**WHAT NEEDS TO BE DONE**.
The records that follow are to be repeated without alteration.

**DATA FOR PROCESSING**.
━━━━━━
(** * Clone finder: the term model, the dependency DAG, the goal generaliser
      and the clone search, embedded from the Python sources.

    Source files embedded here:
    - [src/parsing/ast/goal_ast.py]  (terms, [==], [subst], [free_vars], [alpha_equiv],
                                      [Product.build])
    - [src/var_dag.py]               ([VarDAG])
    - [src/util.py]                  ([make_dag], [generalize], [is_prod_body])
    - [src/main.py]                  (the collection of the candidates, the
                                      redundancy filter)
    - [src/alpha.py]                 ([find_alpha_equiv_goals])
    - [src/proof_tree.py]            ([get_proof], [get_local_context], [get_nodes])

    Modelling conventions.
    - A Python [Var] used as a binder name, a key of a set or of a dict is
      its name, a [string]; [Var.__eq__] and [Var.__hash__] only look at it.
      An alias that [goal_parser.py] builds is a [Var] whose name is itself
      a [Var]; the model holds its name, and [alias_free] marks the terms
      without one.
    - Terms are trees, so the in-place [subst] is the function from the
      object's state before the call to its state after the call.
      ([Product.build] and [Fun.build] put one type object in all the
      layers of a binder; the model gives every layer its own copy.)
    - A Python exception is a value [Raise e] of the result type [exc]. *)

From Stdlib Require Import String Ascii List Bool Arith Lia DecimalString Sorted.
From stdpp Require Import base gmap sets list strings.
━━━━━━
**ANSWER FOR THE TASK**.
(** * Clone finder: the term model, the dependency DAG, the goal generaliser
      and the clone search, embedded from the Python sources.

    Source files embedded here:
    - [src/parsing/ast/goal_ast.py]  (terms, [==], [subst], [free_vars], [alpha_equiv],
                                      [Product.build])
    - [src/var_dag.py]               ([VarDAG])
    - [src/util.py]                  ([make_dag], [generalize], [is_prod_body])
    - [src/main.py]                  (the collection of the candidates, the
                                      redundancy filter)
    - [src/alpha.py]                 ([find_alpha_equiv_goals])
    - [src/proof_tree.py]            ([get_proof], [get_local_context], [get_nodes])

    Modelling conventions.
    - A Python [Var] used as a binder name, a key of a set or of a dict is
      its name, a [string]; [Var.__eq__] and [Var.__hash__] only look at it.
      An alias that [goal_parser.py] builds is a [Var] whose name is itself
      a [Var]; the model holds its name, and [alias_free] marks the terms
      without one.
    - Terms are trees, so the in-place [subst] is the function from the
      object's state before the call to its state after the call.
      ([Product.build] and [Fun.build] put one type object in all the
      layers of a binder; the model gives every layer its own copy.)
    - A Python exception is a value [Raise e] of the result type [exc]. *)

From Stdlib Require Import String Ascii List Bool Arith Lia DecimalString Sorted.
From stdpp Require Import base gmap sets list strings.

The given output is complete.